Description of the task: Return the records exactly, from the first line through the "appended to a log, and" line.
[Material for the task Boundary: Start]
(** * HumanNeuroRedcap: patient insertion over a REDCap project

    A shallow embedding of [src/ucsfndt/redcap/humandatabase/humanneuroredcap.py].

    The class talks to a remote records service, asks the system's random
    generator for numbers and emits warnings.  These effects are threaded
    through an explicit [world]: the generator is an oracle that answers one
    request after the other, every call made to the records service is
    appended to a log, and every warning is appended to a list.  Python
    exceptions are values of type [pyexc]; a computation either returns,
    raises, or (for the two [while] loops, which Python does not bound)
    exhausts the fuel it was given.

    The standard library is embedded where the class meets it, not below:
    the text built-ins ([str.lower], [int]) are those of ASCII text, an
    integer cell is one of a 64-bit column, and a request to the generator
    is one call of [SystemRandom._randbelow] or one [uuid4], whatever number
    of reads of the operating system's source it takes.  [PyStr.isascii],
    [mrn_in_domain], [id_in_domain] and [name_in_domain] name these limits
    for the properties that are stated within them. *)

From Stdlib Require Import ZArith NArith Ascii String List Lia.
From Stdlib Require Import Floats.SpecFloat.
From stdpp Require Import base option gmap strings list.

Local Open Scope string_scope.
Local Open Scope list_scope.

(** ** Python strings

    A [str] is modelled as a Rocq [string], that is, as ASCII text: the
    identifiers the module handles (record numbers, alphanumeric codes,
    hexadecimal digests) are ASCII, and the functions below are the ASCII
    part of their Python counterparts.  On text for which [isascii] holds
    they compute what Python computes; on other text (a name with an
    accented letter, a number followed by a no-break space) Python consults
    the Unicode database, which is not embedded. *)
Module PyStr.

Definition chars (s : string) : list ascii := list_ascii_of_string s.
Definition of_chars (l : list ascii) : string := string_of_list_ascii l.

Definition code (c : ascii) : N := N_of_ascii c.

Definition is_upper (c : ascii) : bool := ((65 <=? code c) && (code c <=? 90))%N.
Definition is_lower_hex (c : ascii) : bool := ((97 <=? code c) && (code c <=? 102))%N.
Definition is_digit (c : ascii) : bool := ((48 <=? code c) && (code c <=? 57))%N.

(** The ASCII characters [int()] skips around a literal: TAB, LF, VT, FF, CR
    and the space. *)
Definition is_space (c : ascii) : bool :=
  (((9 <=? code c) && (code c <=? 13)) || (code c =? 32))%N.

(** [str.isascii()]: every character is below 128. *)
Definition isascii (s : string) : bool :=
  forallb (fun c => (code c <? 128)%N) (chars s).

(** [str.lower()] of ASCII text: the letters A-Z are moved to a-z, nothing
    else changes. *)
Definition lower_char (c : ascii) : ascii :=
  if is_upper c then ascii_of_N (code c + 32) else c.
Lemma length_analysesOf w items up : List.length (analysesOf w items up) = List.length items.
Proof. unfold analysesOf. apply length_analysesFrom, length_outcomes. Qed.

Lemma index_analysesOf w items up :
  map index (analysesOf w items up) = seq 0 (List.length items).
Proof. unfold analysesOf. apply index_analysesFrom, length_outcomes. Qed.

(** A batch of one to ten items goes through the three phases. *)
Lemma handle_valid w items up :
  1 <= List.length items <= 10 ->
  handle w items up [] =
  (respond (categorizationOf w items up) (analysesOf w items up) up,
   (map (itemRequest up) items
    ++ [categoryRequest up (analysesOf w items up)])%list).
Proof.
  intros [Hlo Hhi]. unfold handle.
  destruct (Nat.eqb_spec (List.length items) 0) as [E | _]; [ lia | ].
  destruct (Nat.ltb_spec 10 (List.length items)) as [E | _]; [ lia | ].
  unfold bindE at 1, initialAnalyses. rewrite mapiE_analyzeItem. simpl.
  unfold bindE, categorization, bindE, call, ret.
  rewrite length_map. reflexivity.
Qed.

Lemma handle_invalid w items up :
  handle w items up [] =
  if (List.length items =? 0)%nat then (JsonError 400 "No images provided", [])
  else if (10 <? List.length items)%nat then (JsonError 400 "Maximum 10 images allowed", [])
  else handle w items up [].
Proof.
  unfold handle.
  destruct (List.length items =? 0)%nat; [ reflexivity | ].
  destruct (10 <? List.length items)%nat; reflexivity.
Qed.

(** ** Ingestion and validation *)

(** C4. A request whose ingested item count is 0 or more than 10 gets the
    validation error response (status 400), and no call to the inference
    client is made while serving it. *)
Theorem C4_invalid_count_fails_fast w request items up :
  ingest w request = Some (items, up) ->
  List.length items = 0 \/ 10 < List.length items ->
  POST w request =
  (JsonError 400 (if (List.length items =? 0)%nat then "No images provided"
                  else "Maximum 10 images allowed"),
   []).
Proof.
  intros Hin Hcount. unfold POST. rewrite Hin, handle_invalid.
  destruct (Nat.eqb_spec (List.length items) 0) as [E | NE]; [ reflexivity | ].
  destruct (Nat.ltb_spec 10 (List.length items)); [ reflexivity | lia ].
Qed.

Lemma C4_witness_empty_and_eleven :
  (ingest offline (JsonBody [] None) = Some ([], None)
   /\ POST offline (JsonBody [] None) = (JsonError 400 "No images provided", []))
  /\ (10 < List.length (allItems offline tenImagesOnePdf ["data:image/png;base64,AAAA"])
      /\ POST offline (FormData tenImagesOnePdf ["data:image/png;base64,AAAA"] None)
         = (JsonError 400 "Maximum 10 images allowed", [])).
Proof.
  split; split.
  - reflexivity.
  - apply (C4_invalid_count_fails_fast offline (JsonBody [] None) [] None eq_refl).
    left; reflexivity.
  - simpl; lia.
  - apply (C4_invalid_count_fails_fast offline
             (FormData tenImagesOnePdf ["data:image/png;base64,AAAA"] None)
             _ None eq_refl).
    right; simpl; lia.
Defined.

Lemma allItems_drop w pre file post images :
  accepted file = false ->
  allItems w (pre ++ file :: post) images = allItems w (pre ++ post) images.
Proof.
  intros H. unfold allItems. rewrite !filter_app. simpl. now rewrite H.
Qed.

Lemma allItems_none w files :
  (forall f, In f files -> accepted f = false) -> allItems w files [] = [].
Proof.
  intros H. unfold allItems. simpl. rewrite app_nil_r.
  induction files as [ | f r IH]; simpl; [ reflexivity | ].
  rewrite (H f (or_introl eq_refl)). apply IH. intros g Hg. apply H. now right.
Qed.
[Material for the task Boundary: End]
Answer:
(** * HumanNeuroRedcap: patient insertion over a REDCap project

    A shallow embedding of [src/ucsfndt/redcap/humandatabase/humanneuroredcap.py].

    The class talks to a remote records service, asks the system's random
    generator for numbers and emits warnings.  These effects are threaded
    through an explicit [world]: the generator is an oracle that answers one
    request after the other, every call made to the records service is
    appended to a log, and every warning is appended to a list.  Python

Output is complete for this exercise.